After lung surgery, a chest tube will be inserted to drain air and fluid and help reexpand your lung. Also, a nurse or respiratory therapist will teach you coughing and breathing exercises. You will need to do these breathing exercises several times a day to prevent complications. The time it takes to heal after surgery is different for everyone. Your hospital stay on average will be around 5 to 7 days. It may be several weeks before you return to normal activities. You will need to consult your surgeon before returning to work or driving. Medicine can help control your pain after surgery. Before surgery, you should discuss the plan for pain relief with your doctor or nurse. After surgery, your doctor can adjust the plan if you need more pain relief.
Surgery may be the first step in treating your lung cancer, or may be considered after chemotherapy and radiation therapy.
For those people who can not have surgery because they are in poor general health, have other medical problems, or because the cancer is widespread, other types of therapy (radiation therapy, chemotherapy) can be given alone or in combination depending on the stage of cancer and medical status of patient at time of diagnosis.
You may want to ask your doctor these questions before having surgery:
- What kind of surgery do you suggest for me?
- How will I feel after surgery?
- If I have pain, how will it be controlled?
- How long will I be in the hospital?
- Will I have any lasting side effects?
- When can I get back to my normal activities?
- How long before I can drive?
- Will I need any additional treatment such as radiation or chemotherapy after surgery?
Radiation therapy (also called radiotherapy) uses high-energy rays to kill cancer cells. It affects cells only in the treated area.
You may receive external radiation. This is the most common type of radiation therapy for lung cancer. The radiation comes from a large machine outside your body. Most people go to a hospital or clinic for treatment. Treatments are usually 5 days a week for several weeks.
The side effects depend mainly on the type of radiation therapy, the dose of radiation, and the part of your body that is treated. External radiation therapy to the chest may harm the esophagus, causing problems with swallowing. You may also feel very tired. In addition, your skin in the treated area may become red, dry, and tender. After internal radiation therapy, a person may cough up small amounts of blood.
You may want to ask your doctor these questions before having radiation therapy:
- Why do I need this treatment?
- What kind of radiation therapy do you suggest for me?
- When will the treatments begin? When will they end?
- How will I feel during treatment?
- How will we know if the radiation treatment is working?
- Are there any lasting side effects?
Chemotherapy uses anticancer drugs to kill cancer cells. The drugs enter the bloodstream and can affect cancer cells all over the body.
Usually, more than one drug is given. Anticancer drugs for lung cancer are usually given through a vein (intravenous). Some anticancer drugs can be taken by mouth.

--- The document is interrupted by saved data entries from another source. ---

(** * Traffic map front end (static/map.js): frame building and timeline

    A shallow embedding of the data transforms and of the refresh and
    timeline handlers of [static/map.js], with the properties of its
    design description proved or refuted on that embedding.

    Modelling choices, fixed once for the whole development:

    - A JavaScript number is [NaN], [+Infinity], [-Infinity] or a finite
      number; finite numbers are exact rationals ([Qc]).  Rounding and
      overflow of binary64 arithmetic and the sign of zero are outside
      this model.
    - A JavaScript value is what [JSON.parse] can produce, plus
      [undefined] (the result of reading a missing property).
    - Reading a property of [undefined] or [null] raises a [TypeError];
      functions that can raise return a [completion].
    - Functions of the host (string to number conversion, number
      printing, date parsing, square root, URI encoding, locale time
      formatting) are operations of the class [Host]; nothing is assumed
      about them.
    - The slider is the range input of the page.  The element is not
      part of [static/map.js]: what it does with a value stored in it
      is modelled from the design description ([storeSliderValue]). *)

From Stdlib Require Import ZArith QArith Qcanon Qround Bool List String Ascii Lia Lqa.
From Stdlib Require Import DecimalString.
Import ListNotations.

Local Open Scope string_scope.
Local Open Scope Z_scope.

Set Warnings "-register-all".

(* ================================================================= *)
(** ** Numbers *)

Inductive num : Type :=
| NaN
| PInf
| NInf
| Fin (q : Qc).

Chemotherapy is given in cycles. You have a rest period after each treatment period. The length of the rest period and the number of cycles depend on the anticancer drugs used. You may have your treatment in a clinic, at the doctor's office, or at home. Some people may need to stay in the hospital for treatment.
The side effects depend mainly on which drugs are given and how much. The drugs can harm normal cells that divide rapidly:
- Blood cells: When chemotherapy lowers your levels of healthy blood cells, you're more likely to get infections, bruise or bleed easily, and feel very weak and tired. Your health care team gives you blood tests to check for low levels of blood cells. If the levels are low, there are medicines that can help your body make new blood cells.

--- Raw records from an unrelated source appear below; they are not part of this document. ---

(** The bytes a dictionary of tensors holds. *)
Definition total_bytes (d : OrderedDict Tensor) : Z :=
  foldr (λ p acc, nbytes p.2 + acc) 0 d.

(** One turn of the loop of [state_dict], on values. *)
Definition state_step (w : World) (d : OrderedDict Tensor) (p : string * ref)
    : OrderedDict Tensor :=
  od_set p.1 (detach (tensors w p.2)) d.

(** [config['requires_grad_only'] == True], when the key is there. *)
Definition requires_grad_only (config : gmap string value) : bool :=
  match config !! "requires_grad_only" with
  | Some v => eq_True v
  | None => false
  end.

(** The value of the variable [state_dict] of
    [get_model_state_dict_shard] for the unwrapped model. *)
Definition selected_state_dict (w : World) (config : gmap string value)
    (model : Model) : OrderedDict Tensor :=
  if requires_grad_only config
  then fold_left (grad_step w) (named_parameters model) od_empty
  else fold_left (state_step w) (state_entries model) od_empty.

(** ** Sample models, environments and libraries *)

(** A model with a frozen embedding between two trainable tensors, and a
    buffer that only [state_dict()] sees. *)
Definition example_model : Model :=
  {| named_parameters := [("wte.weight", 0%N); ("h.0.weight", 1%N); ("h.0.bias", 2%N)];
     state_entries := [("wte.weight", 0%N); ("h.0.weight", 1%N); ("h.0.bias", 2%N);
                       ("h.0.mask", 3%N)];
     is_PreTrainedModel := true |}.

(** Its tensors: three of four-byte floats, and a byte mask without
    elements. *)
Definition example_tensor (r : ref) : Tensor :=
  match r with
  | 0%N => {| storage := 10; shape := [8; 4]%N; element_size := 4; requires_grad := false |}
  | 1%N => {| storage := 11; shape := [4; 4]%N; element_size := 4; requires_grad := true |}
  | 2%N => {| storage := 12; shape := [4]%N; element_size := 4; requires_grad := true |}
  | _ => {| storage := 13; shape := [0]%N; element_size := 1; requires_grad := false |}
  end.

(** A process that was not launched for distributed training. *)
Definition example_world : World :=
  {| environ := ∅; tensors := example_tensor; calls := [] |}.

(** A launcher's environment for the second of four processes. *)
Definition example_environ : gmap string string :=
  <["RANK" := "1"]> (<["LOCAL_RANK" := "1"]> (<["WORLD_SIZE" := "4"]>
  (<["MASTER_ADDR" := "10.0.0.7"]> (<["MASTER_PORT" := "29500"]> ∅)))).

Definition launched_world : World :=
  {| environ := example_environ; tensors := example_tensor; calls := [] |}.

(** Libraries in which every call returns. *)
Definition library_ok : call → World → option exn := λ _ _, None.

(** The environment of a process started by hand: only the rank is set. *)
Definition bare_world : World :=
  {| environ := <["RANK" := "0"]> ∅; tensors := example_tensor; calls := [] |}.

(** The environment of a process whose rank is not a number and whose
    other variables are missing. *)
Definition malformed_world : World :=
  {| environ := <["RANK" := "abc"]> ∅; tensors := example_tensor; calls := [] |}.

(** A communication library that was built without NCCL. *)
Definition library_without_nccl : call → World → option exn :=
  λ c _,
    match c with
    | init_process_group _ _ _ _ =>
        Some (Exn RuntimeError "Distributed package doesn't have NCCL built in")
    | _ => None
    end.

(** A build of the communication library in which looking up the backend
    fails with a [KeyError]. *)
Definition library_without_backend : call → World → option exn :=
  λ c _,
    match c with
    | init_process_group backend _ _ _ => Some (Exn KeyError (repr backend))
    | _ => None
    end.

(** A run in which the user interrupts the rendezvous. *)
Definition library_interrupted : call → World → option exn :=
  λ c _,
    match c with
    | init_process_group _ _ _ _ =>
        Some (Exn (OtherBaseException "KeyboardInterrupt") "")
    | _ => None
    end.

(** A file system that is full when the model is written. *)
Definition library_disk_full : call → World → option exn :=
  λ c _,
    match c with
    | model_save_pretrained _ _ =>
        Some (Exn (OtherException "OSError") "[Errno 28] No space left on device")
    | _ => None
    end.

(** A module that is not a [PreTrainedModel]. *)
Definition plain_module : Model :=
  {| named_parameters := [("weight", 1%N)];
     state_entries := [("weight", 1%N)];
     is_PreTrainedModel := false |}.

(** ** The rest of the strategy *)

(** The strategy object: the name of its class and its [plugin]
    attribute, [None] when no plugin was given. *)
Record Strategy := {
  class_name : string;
  plugin : option N
}.

(** [x is None] *)
Definition is_None {A} (x : option A) : bool :=
  match x with
  | None => true
  | Some _ => false
  end.

(** [assert b, msg] *)
Definition assertion_msg (b : bool) (msg : string) : M unit :=
  if b then ret tt else raise (Exn AssertionError msg).

Definition _post_init (self : Strategy) : M unit :=
  assertion_msg (is_None (plugin self))
    (class_name self +:+ "'s plugin is not initialized properly.").

Section Backward.

(** [loss.backward()], of torch's automatic differentiation. *)
Variable loss_backward : ref → M unit.

Definition backward (self : Strategy) (loss : ref) (model : Model)
    (optimizer : N) (kwargs : gmap string value) : M unit :=
  let* _ := assertion_msg (is_None (plugin self))
              "DO NOT call this method if plugin is not None" in
  loss_backward loss.

End Backward.

(** The values of the variables that are read as numbers are ASCII. *)
Definition ascii_numbers (w : World) : Prop :=
  ∀ v s, v ∈ required_variables → converted v = true →
         environ w !! v = Some s → is_ascii s = true.

(** A variable the body can use: present and, where the body converts it,
    a number. *)
Definition well_formed (w : World) (v : string) : Prop :=
  ∃ s, environ w !! v = Some s ∧
       (converted v = true → is_Some (parse_int s)).

(** A strategy as [NaiveStrategy()] builds it, and one that was handed a
    plugin. *)
Definition naive_strategy : Strategy :=
  {| class_name := "NaiveStrategy"; plugin := None |}.

Definition strategy_with_plugin : Strategy :=
  {| class_name := "NaiveStrategy"; plugin := Some 5%N |}.

(** An automatic differentiation that returns. *)
Definition backward_ok : ref → M unit := λ _, ret tt.

(** Libraries that fail with a [RuntimeError] when the device is
    selected. *)
Definition library_no_device : call → World → option exn :=
  λ c _,
    match c with
    | set_device _ => Some (Exn RuntimeError "CUDA error: invalid device ordinal")
    | _ => None
    end.

(** The environment of a process whose local rank is not an integer and
    whose other variables, but for the rank, are missing. *)
Definition half_malformed_world : World :=
  {| environ := <["RANK" := "0"]> (<["LOCAL_RANK" := "1.5"]> ∅);
     tensors := example_tensor; calls := [] |}.

(** A model whose parameters are all frozen. *)
Definition frozen_model : Model :=
  {| named_parameters := [("wte.weight", 0%N)];
     state_entries := [("wte.weight", 0%N)];
     is_PreTrainedModel := true |}.

(** A model whose parameters are all trained. *)
Definition trainable_model : Model :=
  {| named_parameters := [("h.0.weight", 1%N); ("h.0.bias", 2%N)];
     state_entries := [("h.0.weight", 1%N); ("h.0.bias", 2%N)];
     is_PreTrainedModel := true |}.

(** * Properties *)

(** ** Ordered dictionaries *)

Section OrderedDictFacts.

Context {A : Type}.
Implicit Types (d : OrderedDict A) (k : string) (v : A).

Lemma od_set_fresh k v d :
  k ∉ od_keys d → od_set k v d = d ++ [(k, v)].
Proof.
  unfold od_keys. induction d as [|[k' v'] d IH]; simpl; intros Hk; [done|].
  apply not_elem_of_cons in Hk as [Hne Hk].
  destruct (decide (k' = k)); [congruence|]. by rewrite IH.
Qed.

Lemma od_set_keys_elem k v d :
  k ∈ od_keys d → od_keys (od_set k v d) = od_keys d.
Proof.
  unfold od_keys. induction d as [|[k' v'] d IH]; intros Hin.
  - by apply elem_of_nil in Hin.
  - cbn [od_set]. destruct (decide (k' = k)) as [->|Hne]; [done|].
    apply elem_of_cons in Hin as [?|Hin]; [done|].
    cbn. f_equal. by apply IH.
Qed.

Lemma od_set_keys k v d :
  od_keys (od_set k v d) =
  if decide (k ∈ od_keys d) then od_keys d else od_keys d ++ [k].
Proof.
  case_decide.
  - by apply od_set_keys_elem.
  - rewrite od_set_fresh by done. unfold od_keys. by rewrite fmap_app.
Qed.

- Cells in hair roots: Chemotherapy may cause hair loss. Your hair will grow back after treatment ends, but it may be somewhat different in color and texture.
- Cells that line the digestive tract: Chemotherapy can cause poor appetite, nausea and vomiting, diarrhea, or mouth and lip sores. Ask your health care team about treatments that help with these problems.
Your oncologists will go over which chemotherapy drug is best for you and the side effects for the drug.